Two thousand years ago, Jesus voluntarily became a sacrificial lamb, giving his life to save us from our sins. Trump voluntarily relinquished a billionaire’s lap of luxury — and even his salary as president — to save the country from its sins, they’ve argued while praising him. (Never mind the hundreds of millions of dollars from foreign actors his family made while he was in the White House, and since.)

Like Jesus, despite all Trump has had to endure — such as supposedly having an election stolen from him — the former president is still standing, still fighting evil on their behalf. In their view, Christians who oppose Trump are blind and don’t realize he was sent for a time like this to fight powers and principalities, not to improve the short-term political fortunes of the elite.
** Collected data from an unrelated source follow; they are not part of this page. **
(** C2, as amended. For a well-formed EEM file whose emission column is
    stored descending (its first value exceeds its second), [read_eem]
    returns the emission grid reversed, which is strictly ascending when
    the column is strictly descending; the intensity array is the
    transposed table of the file in the order of the file, the same array
    as for an ascending column; and an excitation grid that is not
    descending is returned as the header gives it. *)
Theorem read_eem_descending_emission `{PyFloat} (file_path text : string)
  (index_pos : option (nat * nat)) (e0 e1 : float) (rest : list float) :
  well_formed_eem text = true ->
  2 <= length (header_of text) ->
  raw_emission text = e0 :: e1 :: rest ->
  f_gtb e0 e1 = true ->
  exists intensity ex_range em_range,
    read_eem file_path text index_pos aqualog =
      ([], Ok (intensity, ex_range, em_range, index_of file_path index_pos)) /\
    em_range = rev (raw_emission text) /\
    (descending (raw_emission text) -> ascending em_range) /\
    intensity = transpose (raw_table text) /\
    (forall h0 h1 hs, header_of text = h0 :: h1 :: hs -> (h0 <= h1)%Z ->
       ex_range = header_of text).
Proof.
  intros Hw Hex Hem Hgt.
  destruct (ascending_ex_total _ Hex) as [ex E2].
  exists (transpose (raw_table text)), ex, (rev (raw_emission text)).
  rewrite read_eem_well_formed by exact Hw.
  assert (E1 : ascending_em (raw_emission text) = Ok (rev (raw_emission text))).
  { rewrite Hem. unfold ascending_em. rewrite Hgt. reflexivity. }
  rewrite E1, E2. cbn [bind lift ret app].
  repeat split.
  - apply descending_rev.
  - intros h0 h1 hs Hh Hle. rewrite Hh in E2. unfold ascending_ex in E2.
    apply Z.ltb_ge in Hle. rewrite Hle in E2. injection E2 as <-. symmetry. exact Hh.
Qed.

Lemma read_eem_descending_emission_witness :
  exists intensity ex_range em_range,
    @read_eem decimal "EEM.dat" eem_descending None aqualog =
      ([], Ok (intensity, ex_range, em_range, None)) /\
    em_range = rev (@raw_emission decimal eem_descending) /\
    (descending (@raw_emission decimal eem_descending) -> ascending em_range) /\
    intensity = transpose (@raw_table decimal eem_descending) /\
    (forall h0 h1 hs, header_of eem_descending = h0 :: h1 :: hs -> (h0 <= h1)%Z ->
       ex_range = header_of eem_descending).
Proof.
  apply (@read_eem_descending_emission decimal "EEM.dat" eem_descending None
           (Fin 302) (Fin 301) [Fin 300]).
  - reflexivity.
  - vm_compute. lia.
  - reflexivity.
  - reflexivity.
Defined.

(** C2, as stated, fails: the emission column 302, 301, 300 is returned
    as 300, 301, 302, and the intensities are left in the order of the
    file, so that the value read at 302 nm stands at 300 nm. *)
Lemma read_eem_descending_emission_counterexample :
  @well_formed_eem decimal eem_descending = true /\
  exists intensity ex_range em_range index,
    @read_eem decimal "EEM.dat" eem_descending None aqualog =
      ([], Ok (intensity, ex_range, em_range, index)) /\
    em_range = [Fin 300; Fin 301; Fin 302] /\
    ex_range = [240; 250]%Z /\
    rows intensity = [[Fin 5; Fin 3; Fin 1]; [Fin 6; Fin 4; Fin 2]] /\
    rows intensity = rows (transpose (@raw_table decimal eem_descending)) /\
    rows intensity <> map (@rev float) (rows (transpose (@raw_table decimal eem_descending))).
Proof.
  split; [reflexivity |].
  eexists _, _, _, _. split; [vm_compute; reflexivity |].
  repeat split. vm_compute. discriminate.
Qed.

(** ** [read_eem] on a file with a row of another length *)

Lemma length_emissions `{PyFloat} (lines : list string) :
  length (emissions lines) = length (table lines) + dropped_rows lines.
Proof.
  unfold emissions, table, dropped_rows.
  induction lines as [| l lines IH]; [reflexivity |].
  cbn [flat_map filter]. destruct (classify l); cbn [app length]; lia.
Qed.

(** [read_eem] on a file whose lines pass up to a row with a number of
    values that is not the number of columns of the header. *)
Lemma read_eem_mismatch `{PyFloat} (file_path text : string)
  (index_pos : option (nat * nat)) (pre post : list string) (line : string)
  (e : float) (values : list float) :
  data_lines text = pre ++ line :: post ->
  forallb (passes (length (header_of text))) pre = true ->
  classify line = Row e values ->
  length values <> length (header_of text) ->
  read_eem file_path text index_pos aqualog =
  bind (mismatch_report ((1 + length (table pre)) * length (header_of text))
                        (length values), Ok tt)
       (fun _ =>
          bind (lift (ascending_em (emissions pre ++ [e])))
               (fun em_range =>
                  bind (lift (ascending_ex (header_of text)))
                       (fun ex_range =>
                          ret (transpose (mk_ndarray (length (table pre))
                                                     (length (header_of text))
                                                     (map snd (table pre))),
                               ex_range, em_range, index_of file_path index_pos)))).
Proof.
  intros Hd Hp Hc Hn.
  rewrite read_eem_aqualog, Hd.
  rewrite read_eem_rows_passes by exact Hp.
  rewrite (read_eem_rows_mismatch line post _ _ e values Hc) by exact Hn.
  assert (Hs : np_size (extend (np_zeros 1 (length (header_of text)))
                              (map snd (table pre))) =
               (1 + length (table pre)) * length (header_of text)).
  { unfold np_size, extend; cbn [shape0 shape1 np_zeros].
    rewrite length_map. reflexivity. }
  rewrite Hs. unfold mismatch_report.
  cbn [bind fst snd]. rewrite drop_first_row_extend, length_map. reflexivity.
Qed.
A return to the White House would be like Jesus’; his garment will be stained with his enemies’ blood.

The horror that was Jan. 6, 2021 likely emboldened them rather than shocked their conscience. It’s why they view every Trump indictment not as democracy working as intended, upholding the principle that no man is above the law, but as akin to a lash from a Roman soldier’s whip on Jesus’ back.

I wish it weren’t true. But it is.

It’s a mindset similar to the one that convinced Edgar Maddison Welch to drive from North Carolina to a Washington, D.C., pizza parlor, convinced he had to save children from an imaginary satanic child sex ring funded and operated by Democrats.

He was armed with an AR-15 rifle and a pistol, and fired a shot inside Comet Ping Pong, only to realize too late he had been taken in by a hoax. He was sentenced to four years in prison.

I hope those who’ve come to believe Trump is here to save us wake up before it’s too late for us all.

Issac Bailey is a member of the McClatchy Opinion team in North and South Carolina.